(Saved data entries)
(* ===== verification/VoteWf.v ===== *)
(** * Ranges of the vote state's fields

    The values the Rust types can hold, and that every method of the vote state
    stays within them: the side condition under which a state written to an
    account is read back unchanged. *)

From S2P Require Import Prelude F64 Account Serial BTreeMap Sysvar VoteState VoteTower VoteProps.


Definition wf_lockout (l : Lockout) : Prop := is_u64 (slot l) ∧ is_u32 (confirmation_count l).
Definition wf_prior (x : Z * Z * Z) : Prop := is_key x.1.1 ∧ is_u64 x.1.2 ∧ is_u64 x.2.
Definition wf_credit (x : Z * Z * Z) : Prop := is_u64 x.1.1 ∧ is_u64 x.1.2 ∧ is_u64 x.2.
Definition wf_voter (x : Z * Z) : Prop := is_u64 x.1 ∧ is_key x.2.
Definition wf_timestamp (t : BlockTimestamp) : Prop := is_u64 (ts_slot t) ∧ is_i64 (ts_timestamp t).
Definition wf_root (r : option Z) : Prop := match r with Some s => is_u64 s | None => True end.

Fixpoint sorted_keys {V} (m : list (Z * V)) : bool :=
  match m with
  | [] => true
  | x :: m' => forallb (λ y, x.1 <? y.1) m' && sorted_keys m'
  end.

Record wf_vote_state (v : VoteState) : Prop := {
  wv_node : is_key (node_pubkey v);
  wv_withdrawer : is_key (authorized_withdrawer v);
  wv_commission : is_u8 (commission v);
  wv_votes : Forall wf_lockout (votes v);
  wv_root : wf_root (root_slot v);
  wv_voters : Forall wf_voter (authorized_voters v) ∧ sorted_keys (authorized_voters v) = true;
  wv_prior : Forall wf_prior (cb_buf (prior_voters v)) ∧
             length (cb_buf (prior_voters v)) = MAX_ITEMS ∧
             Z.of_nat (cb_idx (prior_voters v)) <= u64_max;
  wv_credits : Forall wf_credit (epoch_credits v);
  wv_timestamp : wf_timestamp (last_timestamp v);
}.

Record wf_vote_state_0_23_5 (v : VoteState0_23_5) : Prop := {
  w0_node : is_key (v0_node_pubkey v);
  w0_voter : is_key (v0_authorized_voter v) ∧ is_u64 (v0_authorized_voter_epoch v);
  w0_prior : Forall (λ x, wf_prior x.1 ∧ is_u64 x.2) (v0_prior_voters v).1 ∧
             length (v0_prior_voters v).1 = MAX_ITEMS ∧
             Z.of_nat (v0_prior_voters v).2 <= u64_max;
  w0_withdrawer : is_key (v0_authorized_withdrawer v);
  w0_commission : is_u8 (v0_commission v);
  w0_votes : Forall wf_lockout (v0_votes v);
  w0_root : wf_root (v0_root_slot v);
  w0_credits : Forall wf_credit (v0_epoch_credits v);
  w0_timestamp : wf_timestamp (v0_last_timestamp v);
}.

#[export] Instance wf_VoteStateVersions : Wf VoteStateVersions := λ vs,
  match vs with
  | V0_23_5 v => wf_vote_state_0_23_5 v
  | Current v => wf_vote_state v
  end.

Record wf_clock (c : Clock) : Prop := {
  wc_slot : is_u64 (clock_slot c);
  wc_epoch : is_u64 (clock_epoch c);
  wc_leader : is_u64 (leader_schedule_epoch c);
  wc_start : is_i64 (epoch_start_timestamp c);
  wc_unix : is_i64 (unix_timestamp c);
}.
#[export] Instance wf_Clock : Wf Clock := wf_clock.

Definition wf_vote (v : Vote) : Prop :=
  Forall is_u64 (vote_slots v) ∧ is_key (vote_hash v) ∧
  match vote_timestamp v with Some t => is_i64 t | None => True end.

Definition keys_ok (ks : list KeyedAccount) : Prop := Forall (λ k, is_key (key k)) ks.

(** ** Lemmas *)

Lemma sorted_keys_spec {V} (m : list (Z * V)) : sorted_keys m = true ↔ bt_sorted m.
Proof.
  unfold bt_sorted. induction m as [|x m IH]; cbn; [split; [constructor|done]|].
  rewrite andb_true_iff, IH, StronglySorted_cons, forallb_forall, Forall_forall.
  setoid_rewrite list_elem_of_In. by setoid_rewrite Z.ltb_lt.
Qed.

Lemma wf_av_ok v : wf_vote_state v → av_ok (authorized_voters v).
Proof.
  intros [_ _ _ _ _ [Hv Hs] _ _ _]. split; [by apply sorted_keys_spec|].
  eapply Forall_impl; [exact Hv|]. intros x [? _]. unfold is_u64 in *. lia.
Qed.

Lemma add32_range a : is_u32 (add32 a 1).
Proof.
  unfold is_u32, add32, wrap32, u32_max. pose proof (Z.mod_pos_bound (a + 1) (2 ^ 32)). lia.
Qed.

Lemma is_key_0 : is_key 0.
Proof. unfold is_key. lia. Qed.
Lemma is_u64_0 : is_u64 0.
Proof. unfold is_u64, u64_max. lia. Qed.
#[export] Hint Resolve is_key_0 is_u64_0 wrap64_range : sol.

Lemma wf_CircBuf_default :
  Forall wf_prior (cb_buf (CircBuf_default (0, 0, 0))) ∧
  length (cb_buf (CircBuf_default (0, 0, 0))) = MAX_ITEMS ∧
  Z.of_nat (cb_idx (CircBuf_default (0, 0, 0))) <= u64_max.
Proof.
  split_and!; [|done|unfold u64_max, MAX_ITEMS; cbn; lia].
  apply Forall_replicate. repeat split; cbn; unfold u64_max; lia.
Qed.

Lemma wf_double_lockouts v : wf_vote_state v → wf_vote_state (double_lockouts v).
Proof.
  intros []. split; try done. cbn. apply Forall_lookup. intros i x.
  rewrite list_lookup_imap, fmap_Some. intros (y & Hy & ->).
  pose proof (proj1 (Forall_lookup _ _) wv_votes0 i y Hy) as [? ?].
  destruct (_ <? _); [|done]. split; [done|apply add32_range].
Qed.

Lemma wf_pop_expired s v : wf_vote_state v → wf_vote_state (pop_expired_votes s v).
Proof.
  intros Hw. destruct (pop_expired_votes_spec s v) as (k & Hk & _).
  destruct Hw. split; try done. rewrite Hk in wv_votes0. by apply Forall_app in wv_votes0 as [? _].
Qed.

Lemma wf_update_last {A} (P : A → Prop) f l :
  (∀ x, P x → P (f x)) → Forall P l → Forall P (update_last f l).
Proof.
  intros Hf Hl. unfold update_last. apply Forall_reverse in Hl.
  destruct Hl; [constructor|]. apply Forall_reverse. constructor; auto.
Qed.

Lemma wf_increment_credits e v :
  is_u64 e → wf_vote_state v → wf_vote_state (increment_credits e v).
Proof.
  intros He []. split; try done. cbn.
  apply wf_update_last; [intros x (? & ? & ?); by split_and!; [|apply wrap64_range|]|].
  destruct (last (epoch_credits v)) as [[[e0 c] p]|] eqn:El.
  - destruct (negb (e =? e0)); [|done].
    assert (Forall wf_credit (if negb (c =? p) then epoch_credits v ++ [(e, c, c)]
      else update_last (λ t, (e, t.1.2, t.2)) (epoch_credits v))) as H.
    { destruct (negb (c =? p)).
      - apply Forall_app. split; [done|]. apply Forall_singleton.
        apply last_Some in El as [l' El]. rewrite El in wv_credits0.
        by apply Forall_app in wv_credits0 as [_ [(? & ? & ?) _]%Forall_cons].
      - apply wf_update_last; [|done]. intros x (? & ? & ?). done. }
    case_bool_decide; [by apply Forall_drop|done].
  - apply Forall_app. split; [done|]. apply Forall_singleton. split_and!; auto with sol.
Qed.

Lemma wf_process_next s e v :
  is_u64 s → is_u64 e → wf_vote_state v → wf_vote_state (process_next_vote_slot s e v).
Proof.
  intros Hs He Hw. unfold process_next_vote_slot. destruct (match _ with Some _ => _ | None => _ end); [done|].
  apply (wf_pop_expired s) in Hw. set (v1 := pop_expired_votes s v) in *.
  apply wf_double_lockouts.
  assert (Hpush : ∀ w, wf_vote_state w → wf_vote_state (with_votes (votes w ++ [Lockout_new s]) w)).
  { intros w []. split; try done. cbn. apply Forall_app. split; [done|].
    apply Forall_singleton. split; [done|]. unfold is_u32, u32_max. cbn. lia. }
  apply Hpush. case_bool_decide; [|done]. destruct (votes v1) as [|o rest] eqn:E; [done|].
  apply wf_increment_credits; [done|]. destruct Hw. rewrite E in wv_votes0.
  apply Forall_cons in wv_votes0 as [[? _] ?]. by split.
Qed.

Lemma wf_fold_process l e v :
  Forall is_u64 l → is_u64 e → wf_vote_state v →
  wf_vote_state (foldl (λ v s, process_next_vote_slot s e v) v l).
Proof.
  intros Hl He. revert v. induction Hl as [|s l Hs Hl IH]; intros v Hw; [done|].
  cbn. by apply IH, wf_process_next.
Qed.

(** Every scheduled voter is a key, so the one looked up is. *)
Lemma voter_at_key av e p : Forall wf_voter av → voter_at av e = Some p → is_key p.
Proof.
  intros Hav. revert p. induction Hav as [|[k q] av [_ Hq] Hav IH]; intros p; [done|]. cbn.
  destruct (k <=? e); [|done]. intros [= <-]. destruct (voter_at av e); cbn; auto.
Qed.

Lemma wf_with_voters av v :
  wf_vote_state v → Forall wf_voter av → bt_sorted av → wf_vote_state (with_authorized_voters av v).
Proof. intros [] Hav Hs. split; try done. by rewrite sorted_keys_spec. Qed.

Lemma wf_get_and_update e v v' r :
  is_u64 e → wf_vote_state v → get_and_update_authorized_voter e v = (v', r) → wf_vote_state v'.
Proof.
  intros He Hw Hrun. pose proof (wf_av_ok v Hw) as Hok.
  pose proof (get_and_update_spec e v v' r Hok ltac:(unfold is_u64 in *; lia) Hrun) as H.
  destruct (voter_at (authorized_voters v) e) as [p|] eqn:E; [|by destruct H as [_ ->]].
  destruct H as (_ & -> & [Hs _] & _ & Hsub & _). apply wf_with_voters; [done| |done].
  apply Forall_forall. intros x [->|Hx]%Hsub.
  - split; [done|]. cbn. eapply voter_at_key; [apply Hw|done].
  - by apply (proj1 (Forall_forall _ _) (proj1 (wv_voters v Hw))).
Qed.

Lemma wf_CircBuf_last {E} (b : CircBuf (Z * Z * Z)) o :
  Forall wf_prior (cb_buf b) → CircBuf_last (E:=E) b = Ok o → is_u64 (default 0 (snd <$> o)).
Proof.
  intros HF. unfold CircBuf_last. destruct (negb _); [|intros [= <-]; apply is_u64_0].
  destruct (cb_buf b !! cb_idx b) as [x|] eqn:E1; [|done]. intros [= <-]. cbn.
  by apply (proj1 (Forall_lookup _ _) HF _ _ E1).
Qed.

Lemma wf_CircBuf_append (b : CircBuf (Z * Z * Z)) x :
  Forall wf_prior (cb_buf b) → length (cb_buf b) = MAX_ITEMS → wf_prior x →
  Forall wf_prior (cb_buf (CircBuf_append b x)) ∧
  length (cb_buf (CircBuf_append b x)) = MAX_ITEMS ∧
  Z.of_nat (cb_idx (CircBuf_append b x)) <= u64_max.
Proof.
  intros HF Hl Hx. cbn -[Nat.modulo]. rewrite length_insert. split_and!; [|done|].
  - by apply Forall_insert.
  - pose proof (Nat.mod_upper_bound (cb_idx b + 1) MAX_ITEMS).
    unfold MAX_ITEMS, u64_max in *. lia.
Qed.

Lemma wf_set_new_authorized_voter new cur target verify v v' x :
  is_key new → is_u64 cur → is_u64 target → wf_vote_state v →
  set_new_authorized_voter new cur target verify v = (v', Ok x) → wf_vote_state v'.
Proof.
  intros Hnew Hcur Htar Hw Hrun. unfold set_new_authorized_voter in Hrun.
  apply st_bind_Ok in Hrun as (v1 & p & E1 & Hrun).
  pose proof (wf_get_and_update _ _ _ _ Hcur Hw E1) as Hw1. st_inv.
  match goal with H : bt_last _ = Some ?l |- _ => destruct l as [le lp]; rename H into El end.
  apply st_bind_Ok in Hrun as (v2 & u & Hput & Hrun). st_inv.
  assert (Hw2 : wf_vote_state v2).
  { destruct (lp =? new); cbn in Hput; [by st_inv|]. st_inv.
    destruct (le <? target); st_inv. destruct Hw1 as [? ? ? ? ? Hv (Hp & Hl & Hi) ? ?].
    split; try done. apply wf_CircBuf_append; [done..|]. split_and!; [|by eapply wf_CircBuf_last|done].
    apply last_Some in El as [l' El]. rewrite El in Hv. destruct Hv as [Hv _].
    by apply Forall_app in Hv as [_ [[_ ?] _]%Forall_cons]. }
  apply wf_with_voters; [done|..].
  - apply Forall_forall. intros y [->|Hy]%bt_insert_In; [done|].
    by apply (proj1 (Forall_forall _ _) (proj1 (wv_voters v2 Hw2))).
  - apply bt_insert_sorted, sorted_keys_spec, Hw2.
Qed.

--

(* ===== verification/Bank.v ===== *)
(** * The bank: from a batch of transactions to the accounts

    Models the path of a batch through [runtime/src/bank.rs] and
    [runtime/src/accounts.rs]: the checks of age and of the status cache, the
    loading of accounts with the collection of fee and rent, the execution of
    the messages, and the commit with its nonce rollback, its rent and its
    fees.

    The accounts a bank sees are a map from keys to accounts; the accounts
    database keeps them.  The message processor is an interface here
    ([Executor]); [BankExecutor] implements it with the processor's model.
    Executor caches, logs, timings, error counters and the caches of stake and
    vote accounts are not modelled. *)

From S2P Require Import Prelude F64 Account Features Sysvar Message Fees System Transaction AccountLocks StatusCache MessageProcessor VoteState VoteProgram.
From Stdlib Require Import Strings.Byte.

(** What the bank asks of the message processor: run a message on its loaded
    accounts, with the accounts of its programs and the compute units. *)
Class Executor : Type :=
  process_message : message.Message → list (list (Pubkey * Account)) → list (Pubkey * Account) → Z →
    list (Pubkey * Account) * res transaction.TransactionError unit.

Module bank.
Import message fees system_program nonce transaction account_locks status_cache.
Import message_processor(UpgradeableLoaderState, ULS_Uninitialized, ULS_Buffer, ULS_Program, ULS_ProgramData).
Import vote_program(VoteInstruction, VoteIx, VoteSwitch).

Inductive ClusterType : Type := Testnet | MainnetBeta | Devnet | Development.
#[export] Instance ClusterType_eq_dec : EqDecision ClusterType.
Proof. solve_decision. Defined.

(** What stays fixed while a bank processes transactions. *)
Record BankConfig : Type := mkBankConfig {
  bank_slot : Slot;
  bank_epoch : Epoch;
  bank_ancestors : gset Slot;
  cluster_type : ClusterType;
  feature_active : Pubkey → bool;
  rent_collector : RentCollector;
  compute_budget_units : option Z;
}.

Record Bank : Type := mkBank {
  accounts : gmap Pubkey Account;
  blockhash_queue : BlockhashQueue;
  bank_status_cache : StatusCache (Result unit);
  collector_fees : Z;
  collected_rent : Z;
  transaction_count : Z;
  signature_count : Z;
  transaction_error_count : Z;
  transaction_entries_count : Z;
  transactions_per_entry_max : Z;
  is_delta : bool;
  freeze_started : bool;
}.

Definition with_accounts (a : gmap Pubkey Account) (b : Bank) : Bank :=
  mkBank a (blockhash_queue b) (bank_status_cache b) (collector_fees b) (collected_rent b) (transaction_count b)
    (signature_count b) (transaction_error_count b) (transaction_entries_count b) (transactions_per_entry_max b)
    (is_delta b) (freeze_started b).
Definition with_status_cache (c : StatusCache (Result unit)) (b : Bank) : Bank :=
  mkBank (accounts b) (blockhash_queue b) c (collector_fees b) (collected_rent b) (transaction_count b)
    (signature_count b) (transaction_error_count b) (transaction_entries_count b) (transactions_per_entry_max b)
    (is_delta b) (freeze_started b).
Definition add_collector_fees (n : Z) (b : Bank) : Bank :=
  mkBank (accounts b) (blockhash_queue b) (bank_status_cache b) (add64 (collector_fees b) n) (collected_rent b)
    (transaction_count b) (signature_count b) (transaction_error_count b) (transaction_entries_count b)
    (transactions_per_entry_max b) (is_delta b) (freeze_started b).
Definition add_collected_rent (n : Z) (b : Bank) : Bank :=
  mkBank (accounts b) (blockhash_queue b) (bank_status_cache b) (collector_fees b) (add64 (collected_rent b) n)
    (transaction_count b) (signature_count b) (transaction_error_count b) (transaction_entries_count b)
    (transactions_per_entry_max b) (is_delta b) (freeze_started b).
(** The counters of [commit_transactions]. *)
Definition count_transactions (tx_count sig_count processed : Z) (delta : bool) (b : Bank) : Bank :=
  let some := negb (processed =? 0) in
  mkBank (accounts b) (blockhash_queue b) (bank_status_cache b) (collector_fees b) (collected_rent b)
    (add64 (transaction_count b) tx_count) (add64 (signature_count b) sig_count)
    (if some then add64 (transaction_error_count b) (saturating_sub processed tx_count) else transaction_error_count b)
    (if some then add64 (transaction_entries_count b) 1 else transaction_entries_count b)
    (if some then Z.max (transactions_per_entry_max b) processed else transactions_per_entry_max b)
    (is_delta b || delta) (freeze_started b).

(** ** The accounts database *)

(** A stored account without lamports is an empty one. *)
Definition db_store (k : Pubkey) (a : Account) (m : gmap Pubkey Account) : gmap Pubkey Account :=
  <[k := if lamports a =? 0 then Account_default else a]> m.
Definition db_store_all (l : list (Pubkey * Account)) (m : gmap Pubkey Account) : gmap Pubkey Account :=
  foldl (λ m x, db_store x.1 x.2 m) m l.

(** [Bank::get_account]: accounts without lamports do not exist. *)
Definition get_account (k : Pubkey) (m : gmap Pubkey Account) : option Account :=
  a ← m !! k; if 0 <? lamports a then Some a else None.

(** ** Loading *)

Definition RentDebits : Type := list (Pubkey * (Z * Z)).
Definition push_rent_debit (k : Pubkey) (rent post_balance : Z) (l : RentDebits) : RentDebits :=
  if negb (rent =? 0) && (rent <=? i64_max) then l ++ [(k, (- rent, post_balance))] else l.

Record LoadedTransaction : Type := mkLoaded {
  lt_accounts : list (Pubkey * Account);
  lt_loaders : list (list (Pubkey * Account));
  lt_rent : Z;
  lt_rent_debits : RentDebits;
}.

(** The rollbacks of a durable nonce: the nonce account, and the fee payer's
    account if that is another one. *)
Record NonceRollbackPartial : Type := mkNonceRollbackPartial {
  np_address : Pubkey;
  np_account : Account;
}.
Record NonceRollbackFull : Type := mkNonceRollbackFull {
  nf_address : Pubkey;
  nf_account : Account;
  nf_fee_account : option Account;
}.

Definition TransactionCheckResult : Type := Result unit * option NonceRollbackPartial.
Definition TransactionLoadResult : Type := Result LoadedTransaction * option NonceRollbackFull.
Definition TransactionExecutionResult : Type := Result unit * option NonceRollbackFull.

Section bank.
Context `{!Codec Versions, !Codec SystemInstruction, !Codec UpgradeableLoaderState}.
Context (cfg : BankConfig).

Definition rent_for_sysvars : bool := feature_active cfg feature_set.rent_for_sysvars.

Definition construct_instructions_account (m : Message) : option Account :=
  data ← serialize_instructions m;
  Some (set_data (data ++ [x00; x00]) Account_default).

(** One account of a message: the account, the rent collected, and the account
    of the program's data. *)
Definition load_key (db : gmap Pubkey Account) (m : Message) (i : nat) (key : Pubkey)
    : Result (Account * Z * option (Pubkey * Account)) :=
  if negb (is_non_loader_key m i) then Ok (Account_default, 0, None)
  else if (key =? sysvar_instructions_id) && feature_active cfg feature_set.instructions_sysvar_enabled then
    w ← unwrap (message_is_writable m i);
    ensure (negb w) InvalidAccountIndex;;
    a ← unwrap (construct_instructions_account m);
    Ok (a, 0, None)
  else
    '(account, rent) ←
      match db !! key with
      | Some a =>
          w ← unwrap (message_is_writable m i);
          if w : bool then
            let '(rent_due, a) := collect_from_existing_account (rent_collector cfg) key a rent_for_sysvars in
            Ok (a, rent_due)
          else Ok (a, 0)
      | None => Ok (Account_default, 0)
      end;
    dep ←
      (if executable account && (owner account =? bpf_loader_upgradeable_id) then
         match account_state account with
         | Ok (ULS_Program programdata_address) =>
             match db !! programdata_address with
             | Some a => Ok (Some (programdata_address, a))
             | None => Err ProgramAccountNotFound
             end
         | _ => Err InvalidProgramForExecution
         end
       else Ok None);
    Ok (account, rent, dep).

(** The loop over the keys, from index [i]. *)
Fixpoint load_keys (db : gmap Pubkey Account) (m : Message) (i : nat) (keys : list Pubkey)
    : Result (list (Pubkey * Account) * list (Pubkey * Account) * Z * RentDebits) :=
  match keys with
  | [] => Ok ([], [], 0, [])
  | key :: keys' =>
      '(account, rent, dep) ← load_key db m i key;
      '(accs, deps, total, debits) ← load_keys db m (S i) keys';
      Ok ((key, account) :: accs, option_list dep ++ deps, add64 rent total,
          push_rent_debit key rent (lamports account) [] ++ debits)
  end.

__PROBLEM DETAILS__: Starting at the line that contains "(** ** The accounts database *)" and stopping after the line that contains "Definition rent_for_sysvars : bool", write out every line exactly as it appears above, and no other line.

__ANSWER__:
(** ** The accounts database *)

(** A stored account without lamports is an empty one. *)
Definition db_store (k : Pubkey) (a : Account) (m : gmap Pubkey Account) : gmap Pubkey Account :=
  <[k := if lamports a =? 0 then Account_default else a]> m.
Definition db_store_all (l : list (Pubkey * Account)) (m : gmap Pubkey Account) : gmap Pubkey Account :=
  foldl (λ m x, db_store x.1 x.2 m) m l.

(** [Bank::get_account]: accounts without lamports do not exist. *)
Definition get_account (k : Pubkey) (m : gmap Pubkey Account) : option Account :=
  a ← m !! k; if 0 <? lamports a then Some a else None.

(** ** Loading *)

Definition RentDebits : Type := list (Pubkey * (Z * Z)).
Definition push_rent_debit (k : Pubkey) (rent post_balance : Z) (l : RentDebits) : RentDebits :=
  if negb (rent =? 0) && (rent <=? i64_max) then l ++ [(k, (- rent, post_balance))] else l.

Record LoadedTransaction : Type := mkLoaded {
  lt_accounts : list (Pubkey * Account);
  lt_loaders : list (list (Pubkey * Account));
  lt_rent : Z;
  lt_rent_debits : RentDebits;
}.

(** The rollbacks of a durable nonce: the nonce account, and the fee payer's
    account if that is another one. *)
Record NonceRollbackPartial : Type := mkNonceRollbackPartial {
  np_address : Pubkey;
  np_account : Account;
}.
Record NonceRollbackFull : Type := mkNonceRollbackFull {
  nf_address : Pubkey;
  nf_account : Account;
  nf_fee_account : option Account;
}.

Definition TransactionCheckResult : Type := Result unit * option NonceRollbackPartial.
Definition TransactionLoadResult : Type := Result LoadedTransaction * option NonceRollbackFull.
Definition TransactionExecutionResult : Type := Result unit * option NonceRollbackFull.

Section bank.
Context `{!Codec Versions, !Codec SystemInstruction, !Codec UpgradeableLoaderState}.
Context (cfg : BankConfig).

Definition rent_for_sysvars : bool := feature_active cfg feature_set.rent_for_sysvars.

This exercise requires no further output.